Resrad Parameter Sensitivity Simulation to Ascertain Local Parameters for Safety Assesment on Bangka Island Andry Setiawan(a), Mersi Kurniati(a), Dadong Iskandar(b), Hendra Adhi Pratama(b), Yuli Purwanto(b), Zico Pratama Putra(c)
a. Physics Departement, Faculty of Mathematics and Natural Science, IPB University
b. Research Center for Nuclear Material and Radioactive Waste Technology, National Research and Inovation Agency (BRIN)

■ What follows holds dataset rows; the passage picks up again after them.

(** With [require_lease], a coordinator booted as a standby is active
    exactly while it leads the lease, after any sequence of monitor and lease
    iterations, step-downs, take-overs by others and registry changes. *)
Theorem active_iff_leader duration failover now holder ops :
  holder ≠ ""%string → Forall (foreign holder) ops →
  let h := foldl run_ha (booted true duration failover now holder) ops in
  role_ h = RoleActive ↔ holds_lease h = true.
Proof.
  intros Hne Hf. cbv zeta.
  assert (∀ h, lease_inv holder h → Forall (foreign holder) ops →
    lease_inv holder (foldl run_ha h ops)) as Hrun.
  { clear Hf. induction ops as [|op ops IH]; intros h Hh Hf; [done|].
    apply Forall_cons in Hf as [Hop Hf]. apply IH; [|done]. by apply lease_inv_op. }
  destruct (Hrun (booted true duration failover now holder)) as (l & Hl & _ & Hr & _); [|done|].
  - eexists. split; [done|]. simpl. naive_solver.
  - unfold holds_lease. by rewrite Hl.
Qed.

Lemma active_iff_leader_witness :
  let h := foldl run_ha (booted true 15000 2000 0 "a") [OpMonitor 3000000000 false; OpForce 3000000000 "b"] in
  role_ h = RoleActive ↔ holds_lease h = true.
Proof. apply active_iff_leader; [done|repeat constructor; done]. Defined.

(** ** Termination of the promotion *)

(** The recursion through [on_elected] ends: two levels are enough, so the
    promotion returns for every state and clock. *)
Theorem promotion_terminates fuel now h :
  (2 <= fuel)%nat → try_promote fuel now h = try_promote promotion_fuel now h.
Proof.
  unfold promotion_fuel. intros Hfuel. destruct fuel as [|[|fuel]]; [lia..|].
  cbn [try_promote]. destruct (lease_ h) as [l|] eqn:Hl; [|done].
  destruct (is_leader_ l) eqn:Hd; [done|].
  destruct (try_acquire_lease now l) as [[ok l'] elected] eqn:Ha. cbn [lease_ set_lease].
  destruct elected; [|done].
  assert (is_leader_ l' = true) as ->; [|done].
  unfold try_acquire_lease in Ha. rewrite Hd in Ha.
  destruct (_ || _) in Ha; [by simplify_eq|]. case_bool_decide; simplify_eq.
Qed.

Lemma promotion_terminates_witness :
  let h := set_lease (new_ha true 15000 2000) (Some (new_lease 15000)) in
  try_promote 9 0 h = try_promote promotion_fuel 0 h.
Proof. apply promotion_terminates. lia. Defined.

(** ** Epochs *)

(** The epochs announced to the peer, in order. *)
Definition announced (cs : list call) : list Z :=
  omap (λ c, match c with SetPeerEpoch e => Some e | _ => None end) cs.

#[export] Instance call_eq_dec : EqDecision call.
Proof.
  assert (EqDecision NodeAddress) by solve_decision. solve_decision.
Defined.

Definition promotion_callbacks (cs : list call) : Z :=
  Z.of_nat (length (filter (λ c, c = PromotionCallback) cs)).

Definition ha_epoch (h : CoordinatorHA) : Z := current (fencing_token_ h).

c. Faculty of Information Technology, Nusa Mandiri University, Depok
Abstract
Tin slag and waste generated by tin processing often contain Technologically Enhanced Naturally Occurring Radioactive Materials (TENORM), which pose significant radiation risks to workers, the public, and the environment. To mitigate these risks, the development of a dedicated landfill facility is crucial for managing the radiological impact. This study analyzes the implications of storing TENORM waste, both prior to and following the construction of a landfill. The challenge of TENORM management persists, primarily due to the presence of long-lived radionuclides such as uranium-238 (U-238), thorium-232 (Th-232), and potassium-40 (K-40), which are often inadequately handled by industry. To address this, a landfill design was proposed and evaluated using RESRAD-Offsite 4.0 software, focusing on radiation safety and long-term exposure risks. To optimize safety and resource allocation, the study also investigated the sensitivity of RESRAD input parameters in estimating radiation dose and cancer risk. A total of 194 parameters were simulated, with approximately half exerting a significant influence on dose estimations. For example, the U-238 animal product intake transfer factor showed negligible sensitivity, affecting dose estimates by just 0.00001 mSv/year over 1,000 years. Conversely, precipitation demonstrated moderate sensitivity due to its effect on radionuclide leaching. Most notably, the fraction of time spent indoors on contaminated ground exhibited extremely high sensitivity, with dose estimates increasing by more than 11,000%. These findings underscore the importance of precise parameter selection in risk modeling and support the development of safer, more effective TENORM waste disposal strategies.